AFRICAN trade is growing rapidly, but Inchcape Shipping Services vice president for East African David MacKay doubts its seaports can without new facilities to accommodate the traffic.
"There is an ongoing shift from break/bulk and general cargo to containers. Traditional general cargo, such as bagged rice and even steel, is now moving more frequently via containerships," Mr McKay said.
"Most African ports tend to be very expensive in terms of break/bulk discharge per tonne basis compared with paying full terminal handling charges for a container loaded with 24 tonnes of rice. Overall safety and security of cargo and less damages also play their part," he said.
This, he said, is because break/bulk is rapidly disappearing in favour of containers, but African port infrastructure is not developing fast enough to cope with the change.
Yet fresh development of new ports is evident as old ports become unable to provide the needed space required to sustain rapid container growth, he told Lloyd's Loading List.
"Mombasa can continue to expand and literally treble in size in the next 10 years, if the planning and infrastructure developments are properly planned," he said.
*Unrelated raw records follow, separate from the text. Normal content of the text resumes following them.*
Definition FoldAND (i : nat) (is_32_bit : bool) (b : Block) : outcome Block :=
  let? r := FoldCommutative i is_32_bit Z.land b in
  let (go, b) := r in
  if go : bool then
    let? rhs := GetArg b i 1 in
    let? zero := IsZero b rhs in
    if zero : bool then ReplaceUsesWithImm i is_32_bit 0 b
    else
      let? all_set := HasAllBitsSet b rhs in
      if all_set : bool then let? v := GetArg b i 0 in ReplaceUsesWith i v b else Ret b
  else Ret b.
Definition FoldByteReverse (i : nat) (o : Opcode) (b : Block) : outcome Block :=
  let? operand := GetArg b i 0 in
  if negb (IsImmediate b operand) then Ret b
  else
    let? x := GetImmediateAsU64 b operand in
    if decide (o = Op.ByteReverseWord) then ReplaceUsesWith i (ValueU32 (swap_bytes_32 (u32 x))) b
    else if decide (o = Op.ByteReverseHalf) then ReplaceUsesWith i (ValueU16 (swap_bytes_16 (u16 x))) b
    else ReplaceUsesWith i (ValueU64 (swap_bytes_64 x)) b.
Definition FoldDivide (i : nat) (is_32_bit is_signed : bool) (b : Block) : outcome Block :=
  let? rhs := GetArg b i 1 in
  let? zero := IsZero b rhs in
  if zero : bool then ReplaceUsesWithImm i is_32_bit 0 b
  else
    let? lhs := GetArg b i 0 in
    if IsImmediate b lhs && IsImmediate b rhs then
      if is_signed then
        let? x := GetImmediateAsS64 b lhs in
        let? y := GetImmediateAsS64 b rhs in
        let? result := s64_div x y in
        ReplaceUsesWithImm i is_32_bit (u64 result) b
      else
        let? x := GetImmediateAsU64 b lhs in
        let? y := GetImmediateAsU64 b rhs in
        ReplaceUsesWithImm i is_32_bit (x / y) b
    else
      let? one := IsUnsignedImmediate b rhs 1 in
      if one : bool then ReplaceUsesWith i lhs b else Ret b.
Definition FoldEOR (i : nat) (is_32_bit : bool) (b : Block) : outcome Block :=
  let? r := FoldCommutative i is_32_bit Z.lxor b in
  let (go, b) := r in
  if go : bool then
    let? rhs := GetArg b i 1 in
    let? zero := IsZero b rhs in
    if zero : bool then let? v := GetArg b i 0 in ReplaceUsesWith i v b else Ret b
  else Ret b.
Definition FoldLeastSignificantByte (i : nat) (b : Block) : outcome Block :=
  let? all := AreAllArgsImmediates b i in
  if negb all then Ret b
  else let? operand := GetArg b i 0 in let? x := GetImmediateAsU64 b operand in ReplaceUsesWith i (ValueU8 (u8 x)) b.
Definition FoldLeastSignificantHalf (i : nat) (b : Block) : outcome Block :=
  let? all := AreAllArgsImmediates b i in
  if negb all then Ret b
  else let? operand := GetArg b i 0 in let? x := GetImmediateAsU64 b operand in ReplaceUsesWith i (ValueU16 (u16 x)) b.
Definition FoldLeastSignificantWord (i : nat) (b : Block) : outcome Block :=
  let? all := AreAllArgsImmediates b i in
  if negb all then Ret b
  else let? operand := GetArg b i 0 in let? x := GetImmediateAsU64 b operand in ReplaceUsesWith i (ValueU32 (u32 x)) b.
Definition FoldMostSignificantBit (i : nat) (b : Block) : outcome Block :=
  let? all := AreAllArgsImmediates b i in
  if negb all then Ret b
  else let? operand := GetArg b i 0 in let? x := GetImmediateAsU64 b operand in ReplaceUsesWith i (ValueU1 (negb (Z.shiftr x 31 =? 0))) b.
Definition FoldMostSignificantWord (i : nat) (b : Block) : outcome Block :=
  let? carry_inst := GetAssociatedPseudoOperation b i Op.GetCarryFromOp in
  let? all := AreAllArgsImmediates b i in
  if negb all then Ret b
  else
    let? operand := GetArg b i 0 in
    let? x := GetImmediateAsU64 b operand in
    let? b := match carry_inst with Some c => ReplaceUsesWith c (ValueU1 (bit.get_bit 64 31 x)) b | None => Ret b end in
    ReplaceUsesWith i (ValueU32 (u32 (Z.shiftr x 32))) b.
Definition FoldMultiply (i : nat) (is_32_bit : bool) (b : Block) : outcome Block :=
  let? r := FoldCommutative i is_32_bit (fun x y => u64 (x * y)) b in
  let (go, b) := r in
  if go : bool then
    let? rhs := GetArg b i 1 in
    let? zero := IsZero b rhs in
    if zero : bool then ReplaceUsesWithImm i is_32_bit 0 b
    else
      let? one := IsUnsignedImmediate b rhs 1 in
      if one : bool then let? v := GetArg b i 0 in ReplaceUsesWith i v b else Ret b
  else Ret b.
Definition FoldNOT (i : nat) (is_32_bit : bool) (b : Block) : outcome Block :=
  let? operand := GetArg b i 0 in
  if negb (IsImmediate b operand) then Ret b
  else let? x := GetImmediateAsU64 b operand in ReplaceUsesWithImm i is_32_bit (not_ 64 x) b.
Definition FoldOR (i : nat) (is_32_bit : bool) (b : Block) : outcome Block :=
  let? r := FoldCommutative i is_32_bit Z.lor b in
  let (go, b) := r in
  if go : bool then
    let? rhs := GetArg b i 1 in
    let? zero := IsZero b rhs in
    if zero : bool then let? v := GetArg b i 0 in ReplaceUsesWith i v b else Ret b
  else Ret b.
Definition num_args (b : Block) (i : nat) : outcome nat := let? x := get_inst b i in Ret (NumArgs x).
Definition FoldShifts (i : nat) (b : Block) : outcome (bool * Block) :=
  let? carry_inst := GetAssociatedPseudoOperation b i Op.GetCarryFromOp in
  let? n := num_args b i in
  let? b := if (n =? 3)%nat && bool_decide (carry_inst = None) then SetArg i 2 (ValueU1 false) b else Ret b in
  let? shift_amount := GetArg b i 1 in
  let? zero := IsZero b shift_amount in
  if zero : bool then
    let? b := match carry_inst with Some c => let? v := GetArg b i 2 in ReplaceUsesWith c v b | None => Ret b end in
    let? v := GetArg b i 0 in
    let? b := ReplaceUsesWith i v b in
    Ret (false, b)
  else
    let? b := if (n =? 3)%nat && IsImmediate b shift_amount then SetArg i 2 (ValueU1 false) b else Ret b in
    let? all := AreAllArgsImmediates b i in
    Ret (all && bool_decide (carry_inst = None), b).
Definition FoldSignExtendXToWord (i : nat) (b : Block) : outcome Block :=
  let? all := AreAllArgsImmediates b i in
  if negb all then Ret b
  else let? v := GetArg b i 0 in let? value := GetImmediateAsS64 b v in ReplaceUsesWith i (ValueU32 (u32 value)) b.
Definition FoldSignExtendXToLong (i : nat) (b : Block) : outcome Block :=
  let? all := AreAllArgsImmediates b i in
  if negb all then Ret b
  else let? v := GetArg b i 0 in let? value := GetImmediateAsS64 b v in ReplaceUsesWith i (ValueU64 (u64 value)) b.
Definition FoldSub (i : nat) (is_32_bit : bool) (b : Block) : outcome Block :=
  let? all := AreAllArgsImmediates b i in
  let? has := (if negb all then Ret true else HasAssociatedPseudoOperation b i) in
  if has : bool then Ret b
  else
    let? lhs := GetArg b i 0 in
    let? rhs := GetArg b i 1 in
    let? carry := GetArg b i 2 in
    let? x := GetImmediateAsU64 b lhs in
    let? y := GetImmediateAsU64 b rhs in
    let? c := GetU1 b carry in
    ReplaceUsesWithImm i is_32_bit (u64 (x + not_ 64 y + c)) b.
Definition FoldZeroExtendXToWord (i : nat) (b : Block) : outcome Block :=
  let? all := AreAllArgsImmediates b i in
  if negb all then Ret b
  else let? v := GetArg b i 0 in let? value := GetImmediateAsU64 b v in ReplaceUsesWith i (ValueU32 (u32 value)) b.
Definition FoldZeroExtendXToLong (i : nat) (b : Block) : outcome Block :=
  let? all := AreAllArgsImmediates b i in
  if negb all then Ret b
  else let? v := GetArg b i 0 in let? value := GetImmediateAsU64 b v in ReplaceUsesWith i (ValueU64 value) b.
But Lagos and Dar es Salaam, he said, will find it difficult as they are closed in by the cities around them, a situation that has prompted Lagos to develop a new port at Lekki, 100 kilometres southeast.
Mr McKay also noted that Lamu in northern Kenya was also being developed as a port to support Southern Sudan and Ethiopia over the next five years.
Of the Lagos project, he said: "This will be a deep-draught oil, gas and major container port, as well as having facilities for bulk and breakbulk operations. The port hinterland and infrastructure will also be supported by a major free zone facility."
Mr McKay said the role of China in Africa is also becoming more pronounced as it secures long-term contracts for minerals, oil and gas in return for investment in infrastructure, roads, schools and hospitals.
The import-export balance remains very poor and getting worse in most African countries, he said. "Countries such as Kenya and Nigeria now have a ratio of ten import containers to only one or two export containers," he said.
Ghana and Tanzania do better with 30 per cent exports compared with imports reliant on agricultural exports such as pulses, cocoa, shea nuts, coffee, tea and cashew nuts.
"South Africa, with its developed economy and strong industrial base, also has a decent export ratio, although large volume export commodities such as coal and grain still move on break/bulk and bulk vessels." he said.